We do have a strategy in place for starting jobs on the cluster. For legacy reasons, it uses ipyparallel and then launches a distributed cluster on top of that. Though am now thinking that maybe we should just use distributed directly. Switching to this drmaa-based startup method looks to be a small change, which will do the job. So think we'll try that near term to address our needs. If this needs to change again for some reason, will revisit other options down the road.
DRMAA seems simple enough that if it fits it's a good choice. I certainly know of groups that use this package daily. They're able to hand it to new developers who seem to find it comfortable enough. I think that challenges have arisen whenever groups have wanted to do clever things with their job scheduler and the DRMAA interface wasn't sufficiently expressible. In that case sometimes providing a custom job script to dask-drmaa worked nicely. In other cases it was too complex.
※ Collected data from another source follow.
(** * risk-analytics-dashboard: cache, event bus, gateway and dashboard hook

    A shallow embedding of [src/services/riskAnalyticsAPI.ts] (class
    [RiskAnalyticsAPI]) and of [src/hooks/useDashboardData.ts], followed by
    the properties of the specification that concern them.

    Conventions of the embedding.
    - [Date.now()] is an integer number of milliseconds, a [Z]; every
      synchronous function body reads the clock once and receives it as the
      argument [now].
    - A JavaScript [number] is an exact rational ([Q]) where the code's
      binary64 arithmetic is exact or the property does not depend on it; the
      expiry of a cache entry, which the code computes as a binary64 sum, is
      also modelled in binary64 ([Cache64]).
    - Values of type [any] are elements of [value]; [null] is [VNull].
    - A promise is represented by the way it settles ([settled]).
    - Whatever the code draws from [Math.random] or formats with [Date] is
      supplied by the class [Platform].
    - [marketData.json] is not part of the sources: it is the record
      [MarketData], a parameter of the gateway functions. *)

From Stdlib Require Import ZArith QArith Qround Lqa String List.
From Stdlib Require Floats.
From stdpp Require Import gmap strings list fin_maps pretty.

Open Scope Z_scope.
Set Warnings "-register-all".

(** ** JavaScript values *)

Module Js.

Inductive value : Type :=
| VUndefined
| VNull
| VBool (b : bool)
| VNum (q : Q)
| VStr (s : string)
| VArr (elements : list value)
| VObj (props : list (string * value))
| VError (message : string).

(** ToBoolean. *)
Definition truthy (v : value) : bool :=
  match v with
  | VUndefined | VNull => false
  | VBool b => b
  | VNum q => negb (Qeq_bool q 0)
  | VStr s => negb (String.eqb s "")
  | VArr _ | VObj _ | VError _ => true
  end.

Definition is_array (v : value) : bool :=
  match v with VArr _ => true | _ => false end.

Definition nullish (v : value) : bool :=
  match v with VUndefined | VNull => true | _ => false end.

(** [a || b]. *)
Definition or_else (a b : value) : value := if truthy a then a else b.

(** Own properties of an object literal, in insertion order. *)
Fixpoint lookup_prop (name : string) (props : list (string * value)) : value :=
  match props with
  | [] => VUndefined
  | (k, v) :: rest => if String.eqb k name then v else lookup_prop name rest
  end.

(** [{...props, name: v}]. *)
Fixpoint set_prop (name : string) (v : value) (props : list (string * value))
  : list (string * value) :=
  match props with
  | [] => [(name, v)]
  | (k, w) :: rest =>
      if String.eqb k name then (k, v) :: rest else (k, w) :: set_prop name v rest
  end.

(** How a promise settles; a thrown value is the reason of a rejection. *)
Inductive settled (A : Type) : Type :=
| Fulfilled (result : A)
| Rejected (reason : value).
Arguments Fulfilled {A} result.
Arguments Rejected {A} reason.

Definition is_rejected {A} (p : settled A) : bool :=
  match p with Rejected _ => true | Fulfilled _ => false end.

(** [v.name]: a [TypeError] on [null] and [undefined], the own property of an
    object literal, [message] of an error, [undefined] elsewhere (none of the
    names read by the code is a property of a primitive or of an array). *)
Definition get (name : string) (v : value) : settled value :=
  match v with
  | VUndefined =>
      Rejected (VError ("Cannot read properties of undefined (reading '" +:+ name +:+ "')"))
  | VNull =>
      Rejected (VError ("Cannot read properties of null (reading '" +:+ name +:+ "')"))
  | VObj props => Fulfilled (lookup_prop name props)
  | VError m => Fulfilled (if String.eqb name "message" then VStr m else VUndefined)
  | _ => Fulfilled VUndefined
  end.

(** [v?.name]. *)
Definition get_opt (name : string) (v : value) : value :=
  match get name v with
  | Fulfilled w => w
  | Rejected _ => VUndefined
  end.
Definition bind {A B} (m : M A) (f : A -> M B) : M B :=
  match m with
  | (Return a, c) => let (o, c') := f a in (o, c + c')
  | (Raise e, c) => (Raise e, c)
  end.

Notation "x <- m ;; k" := (bind m (fun x => k))
  (at level 61, m at next level, right associativity).
Notation "' pat <- m ;; k" := (bind m (fun x => match x with pat => k end))
  (at level 61, pat pattern, m at next level, right associativity).

(** A list comprehension whose element expression may raise: elements are
    evaluated from left to right. *)
Fixpoint mapM {A B} (f : A -> M B) (l : list A) : M (list B) :=
  match l with
  | [] => ret []
  | x :: xs => v <- f x ;; vs <- mapM f xs ;; ret (v :: vs)
  end.

Definition run {A} (m : M A) : outcome A := fst m.
Definition comparisons {A} (m : M A) : nat := snd m.

(** ** Numbers *)

Definition half : Qc := Q2Qc (1 # 2).

Definition Qc_of_nat (n : nat) : Qc := Q2Qc (inject_Z (Z.of_nat n)).
Definition Qc_of_Z (z : Z) : Qc := Q2Qc (inject_Z z).

Definition gtb (a b : Qc) : bool :=
  match (a ?= b)%Qc with Gt => true | _ => false end.

(** Python's builtin [sum]: a left fold starting at 0. *)
Definition sum (l : list Qc) : Qc := fold_left Qcplus l 0%Qc.
Definition sumZ (l : list Z) : Z := fold_left Z.add l 0%Z.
Yeah have used DRMAA in the past for other applications and have found it works quite well for simple tasks. Have pretty minimal requirements as to what the Distributed cluster needs to do. So think this should be ok. Especially after some brief experimentation with it.
This may be just my opinion; however, in cases of more complex usage, it's probably not just DRMAA that is insufficiently expressive, but the underlying scheduler as well.